Ela tira fotos de todos os seis objetos e diz ao artista o quanto eles pesam. O artista ordena os objetos por peso - o vestido, a pulseira, o computador, a placa, a planta, a mochila - e acrescenta mais dois pesos para a lista. Em seguida, ele desenha dois quadrados sobre um pedaço de papel, um maior com um menor dentro. Ele atribui os pesos para os oito cantos dos quadrados de modo que os pesos dos objetos sempre produzam o mesmo total ao longo das linhas verticais e horizontais dos quadrados, bem como as suas diagonais.

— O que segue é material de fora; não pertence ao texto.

Lemma drop_spaces_not_blank (cs : list string) :
  forallb Py.isspace cs = false ->
  exists x l, Py.drop_spaces cs = x :: l /\ Py.isspace x = false /\ In x cs.
Proof.
  induction cs as [|c cs IH]; [discriminate|].
  cbn [forallb Py.drop_spaces]. intro Hb.
  destruct (Py.isspace c) eqn:Hc.
  - destruct (IH Hb) as (x & l & E & Hx & Hin).
    exists x, l. split; [exact E|]. split; [exact Hx | right; exact Hin].
  - exists c, cs. split; [reflexivity|]. split; [exact Hc | left; reflexivity].
Qed.

Lemma drop_spaces_keeps_last (l : list string) (x : string) :
  Py.isspace x = false -> exists l', Py.drop_spaces (l ++ [x]) = (l' ++ [x])%list.
Proof.
  intro Hx. induction l as [|c l [l' IH]].
  - exists []. cbn [app Py.drop_spaces]. rewrite Hx. reflexivity.
  - cbn [app Py.drop_spaces]. destruct (Py.isspace c).
    + exists l'. exact IH.
    + exists (c :: l). reflexivity.
Qed.

Lemma join_head_nonempty (x : string) (l : list string) :
  x <> "" -> Py.join "" (x :: l) <> "".
Proof.
  intro Hne. destruct x as [|c x]; [contradiction|].
  cbn [Py.join]. destruct l; discriminate.
Qed.

Lemma strip_blank (s : string) : Props.blank s = true -> Py.strip s = "".
Proof.
  unfold Props.blank, Py.strip. intro Hb. rewrite (drop_spaces_blank _ Hb). reflexivity.
Qed.

Lemma strip_not_blank (s : string) : Props.blank s = false -> Py.strip s <> "".
Proof.
  unfold Props.blank, Py.strip. intro Hb.
  destruct (drop_spaces_not_blank _ Hb) as (x & l & E & Hx & Hin).
  rewrite E. cbn [rev].
  destruct (drop_spaces_keeps_last (rev l) x Hx) as [l' E'].
  rewrite E', rev_app_distr. cbn [rev app].
  apply join_head_nonempty. apply (chars_nonempty s). exact Hin.
Qed.

(** The guard of [extract] fires exactly on blank text. *)
Lemma extract_guard (raw_text : string) :
  negb (Py.truthy (Some raw_text)) || (String.length (Py.strip raw_text) =? 0)%nat
  = Props.blank raw_text.
Proof.
  destruct (Props.blank raw_text) eqn:Hb.
  - rewrite (strip_blank _ Hb). apply orb_true_r.
  - pose proof (strip_not_blank _ Hb) as Hne.
    destruct raw_text as [|c0 r0]; [discriminate Hb|].
    destruct (Py.strip (String c0 r0)); [contradiction | reflexivity].
Qed.

(** A no-break space and an ideographic space are whitespace like the
    ASCII ones: a text made of them is blank, and [strip] removes them. *)
Lemma blank_beyond_ascii :
  Props.blank (Py.of_bytes [194; 160; 32; 227; 128; 128]%nat) = true
  /\ Py.strip (Py.of_bytes [194; 160; 65; 66; 227; 128; 128]%nat) = "AB".
Proof. split; vm_compute; reflexivity. Qed.

End Blank.

Section ExtractTotal.
Import NLPAgent.
Context `{PyRegex} `{Spacy} `{PyFloat} `{PyDatetime}.

Lemma cap_words_of_ok (words : list string) : exists l, cap_words_of words = Ok l.
Proof.
  induction words as [|w words [l IH]]; [exists []; reflexivity|].
  simpl. destruct w as [|c w]; simpl; rewrite IH; simpl; eexists; reflexivity.
Qed.

Lemma vendor_fallback_ok (lines : list string) : exists v, vendor_fallback lines = Ok v.
Proof.
  induction lines as [|line lines [v IH]]; [exists None; reflexivity|].
  simpl. destruct (5 <? String.length (Py.strip line))%nat eqn:Hlen.
  - destruct (Py.strip line) as [|c r] eqn:Eline; [discriminate Hlen|].
    cbn [getitem0 bind]. destruct (Py.is_upper c).
    + destruct (cap_words_of_ok (Py.split_ws (String c r))) as [cw Ecw].
      rewrite Ecw. cbn [bind].
      repeat match goal with
             | |- context [if ?b then _ else _] => destruct b
             end; eexists; first [reflexivity | exact IH].
    + exists v. exact IH.
  - cbn [bind]. exists v. exact IH.
Qed.

Lemma extract_vendor_ok (text : string) : exists v, _extract_vendor text = Ok v.
Proof.
  unfold _extract_vendor.
  match goal with
  | |- context [match ?orgs with [] => _ | _ :: _ => _ end] => destruct orgs
  end.
  - apply vendor_fallback_ok.
  - simpl. eexists. reflexivity.
Qed.

Lemma extract_total_ok (text : string) : exists q, _extract_total text = Ok q.
Proof.
  unfold _extract_total.
  destruct (_extract_total_loop patterns_total text); [eexists; reflexivity|].
  destruct (re_findall pattern_amount text); [eexists; reflexivity|].
  destruct (cleaned_amounts_of _); [|simpl]; eexists; reflexivity.
Qed.

(** C6. [extract] returns a dictionary on every text and raises nothing.
    On blank text (empty, or whitespace only) it is the empty result: no
    invoice number, date, vendor, PO number or tax amount, total and
    confidence 0, no line items, status [error].  On any other text the
    status is [success], the code's name for the ok status. *)
Theorem extract_never_raises (raw_text : string) :
  exists r : ExtractedInvoice,
    extract raw_text = Ok r
    /\ if Props.blank raw_text then
         r = _empty_result "No text to process"
         /\ invoice_number r = None /\ date r = None /\ vendor r = None
         /\ po_number r = None /\ tax_amount r = None
         /\ total_amount r == 0 /\ confidence r == 0
         /\ line_items r = [] /\ status r = "error"
       else status r = "success".
Proof.
  unfold extract. rewrite extract_guard.
  destruct (Props.blank raw_text).
  - eexists. split; [reflexivity|]. repeat split; reflexivity.
  - destruct (extract_vendor_ok raw_text) as [v Ev].
    destruct (extract_total_ok raw_text) as [q Eq].
    rewrite Ev, Eq. cbn [bind]. eexists. split; reflexivity.
Qed.

End ExtractTotal.

(** ** Vendor frequency *)

Section Frequency.
Import FraudAgent.

Lemma count_vendor_filter (l : list LedgerEntry) (v : option string) (now : Z)
      (today recent : nat) :
  _count_vendor l v now today recent
  = ((today + List.length (filter (Props.in_window v now Props.day) l))%nat,
     (recent + List.length (filter (Props.in_window v now Props.hour) l))%nat).
Proof.
  unfold Props.in_window, Props.day, Props.hour.
  revert today recent. induction l as [|e l IH]; intros today recent.
  - cbn [_count_vendor filter List.length]. f_equal; lia.
  - cbn [_count_vendor filter].
    destruct (Py.eqb (e_vendor e) v); cbn [andb]; [|apply IH].
    rewrite IH.
    destruct (now - e_timestamp e <? 86400 * second)%Z,
             (now - e_timestamp e <? 3600 * second)%Z;
      cbn [List.length]; f_equal; lia.
Qed.

Lemma frequency_suspicious (self : t) (now : Z) (v d : option string) :
  suspicious (_check_vendor_frequency self now v d)
  = Py.truthy v
    && ((2 <=? List.length (filter (Props.in_window v now Props.hour)
                                   (processed_invoices self)))%nat
        || (3 <=? List.length (filter (Props.in_window v now Props.day)
                                      (processed_invoices self)))%nat).
Proof.
  unfold _check_vendor_frequency. destruct (Py.truthy v); [|reflexivity].
  rewrite count_vendor_filter. cbn [negb andb Nat.add].
  unfold suspicious_frequency_same_hour, suspicious_frequency_same_day.
  destruct (2 <=? _)%nat; [reflexivity|].
  destruct (3 <=? _)%nat; reflexivity.
Qed.

Lemma filter_length_skipn {A} (p : A -> bool) (k : nat) (l : list A) :
  (List.length (filter p l) <= List.length (filter p (skipn k l)) + k)%nat.
Proof.
  revert l. induction k as [|k IH]; intro l; [simpl; lia|].
  destruct l as [|x l]; [simpl; lia|].
  simpl. specialize (IH l). destruct (p x); simpl; lia.
Qed.

Lemma filter_length_mono {A} (p q : A -> bool) (l : list A) :
  (forall x, In x l -> p x = true -> q x = true) ->
  (List.length (filter p l) <= List.length (filter q l))%nat.
Proof.
  induction l as [|x l IH]; intro Hpq; [simpl; lia|].
  simpl. assert (IH' := IH (fun y Hy => Hpq y (or_intror Hy))).
  destruct (p x) eqn:Ep.
  - rewrite (Hpq x (or_introl eq_refl) Ep). simpl. lia.
  - destruct (q x); simpl; lia.
Qed.


(** Counting in a window after the invoice's own entry has been stored:
    nothing is lost when the entries counted before are still young enough
    and, where storing the entry pushes the oldest one out of a full ledger,
    the new entry is. *)
Lemma window_count_grows (l : list LedgerEntry) (data : ExtractedInvoice)
      (t1 t1' t2 window : Z) :
  (List.length l <= 100)%nat ->
  (List.length l = 100%nat -> (t2 - t1' < window)%Z) ->
  (forall e, In e l -> e_vendor e = vendor data ->
             (t1 - e_timestamp e < window)%Z -> (t2 - e_timestamp e < window)%Z) ->
  (List.length (filter (Props.in_window (vendor data) t1 window) l)
   <= List.length
        (filter (Props.in_window (vendor data) t2 window)
                (Py.last_n 100 (l ++ [Props.entry_of data t1' ])%list)))%nat.
Proof.
  intros Hlen Hnew Hage.
  rewrite last_n_snoc by lia.
  rewrite filter_app, length_app.
  pose proof (filter_length_skipn (Props.in_window (vendor data) t2 window)
                                  (List.length l + 1 - 100) l) as Hskip.
  assert (Hmono : (List.length (filter (Props.in_window (vendor data) t1 window) l)
                   <= List.length (filter (Props.in_window (vendor data) t2 window) l))%nat).
  { apply filter_length_mono. intros e He Hp. unfold Props.in_window in *.
    apply andb_true_iff in Hp. destruct Hp as [Hv Hw].
    apply andb_true_iff. split; [exact Hv|].
    apply Z.ltb_lt. apply Hage; [exact He | apply Py_eqb_eq; exact Hv | apply Z.ltb_lt; exact Hw]. }
  destruct (Nat.eq_dec (List.length l) 100) as [Hfull | Hroom].
  - assert (Hself : Props.in_window (vendor data) t2 window (Props.entry_of data t1') = true).
    { unfold Props.in_window. cbn [Props.entry_of e_vendor e_timestamp].
      apply andb_true_iff. split; [apply Py_eqb_eq; reflexivity|].
      apply Z.ltb_lt. apply Hnew. exact Hfull. }
    cbn [filter]. rewrite Hself. cbn [List.length]. lia.
  - lia.
Qed.

End Frequency.

(** ** Scoring the same invoice twice *)

Section TwiceScored.
Import FraudAgent.
Context `{PyFormat}.

Lemma flag_if_weight (fires : bool) (flag : string) (w : Q) (acc : Acc) :
  snd (flag_if fires flag w acc) == snd acc + Props.weight_if fires w.
Proof. destruct fires; simpl; ring. Qed.

(** The accumulated score splits into the weights of checks 1 and 4, which
    read the ledger, and the weight of the checks that do not. *)
Lemma run_checks_score (self : t) (data : ExtractedInvoice) (now : Z) :
  snd (run_checks self data now)
  == Props.weight_if
       (is_duplicate (_check_duplicate self (invoice_number data) (vendor data))) 0.5
     + Props.weight_if
         (suspicious (_check_vendor_frequency self now (vendor data) (date data))) 0.25
     + Props.static_weight data.
Proof.
  unfold run_checks, Props.static_weight, check_7, check_6, check_5, check_4, check_3,
    check_2, check_1.
  destruct (Py.geb (total_amount data) very_high_amount);
    rewrite !flag_if_weight; cbn [snd]; ring.
Qed.

Lemma detect_twice_first (self : t) (data : ExtractedInvoice) (t1 t1' t2 t2' : Z) :
  fst (Props.detect_twice self data t1 t1' t2 t2') = fst (detect self data t1 t1').
Proof.
  unfold Props.detect_twice.
  destruct (detect self data t1 t1') as [first self1].
  destruct (detect self1 data t2 t2'). reflexivity.
Qed.

Lemma detect_twice_second (self : t) (data : ExtractedInvoice) (t1 t1' t2 t2' : Z) :
  snd (Props.detect_twice self data t1 t1' t2 t2')
  = fst (detect (snd (detect self data t1 t1')) data t2 t2').
Proof.
  unfold Props.detect_twice.
  destruct (detect self data t1 t1') as [first self1]. cbn [snd].
  destruct (detect self1 data t2 t2'). reflexivity.
Qed.

(** With no earlier entry under the invoice number, the second scoring
    meets the entry stored by the first. *)
Lemma second_scoring_is_duplicate (self : t) (data : ExtractedInvoice) (t1 t1' : Z) :
  Py.truthy (invoice_number data) = true ->
  (forall e, In e (processed_invoices self) -> e_invoice_number e <> invoice_number data) ->
  is_duplicate (_check_duplicate (snd (detect self data t1 t1'))
                                 (invoice_number data) (vendor data)) = true.
Proof.
  intros Hn Hfresh. rewrite check_duplicate_present by exact Hn.
  rewrite detect_ledger_last_100, last_n_snoc by lia.
  rewrite duplicate_loop_first.
  - apply Py_eqb_eq. reflexivity.
  - intros x Hx. apply Hfresh. apply in_skipn_in in Hx. exact Hx.
  - reflexivity.
Qed.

Em seguida, ele pede para a autora converter os dois pesos que ele somou em objetos concretos. Ela pega um montinho de areia e um pacote de sua massa italiana favorita, fotografa os dois objetos e os pesa com cuidado. O artista insere a areia e o macarrão em sua lista, desenha os quadrados com os pesos dos objetos em uma nova folha de papel, inclui as fotografias tiradas pela autora e acrescenta uma fotografia que ele mesmo tirou. A foto mostra um peso de 500 gramas que é para ser colocado ao lado da mochila, que também pesa 500 gramas, a fim de demonstrar a forma como os objetos são intercambiáveis. Finalmente, ele pede para a autora publicar as fotografias tiradas pela escritora, as outras fotografias, o peso dos objetos e a folha de papel. Tudo juntamente com seu artigo.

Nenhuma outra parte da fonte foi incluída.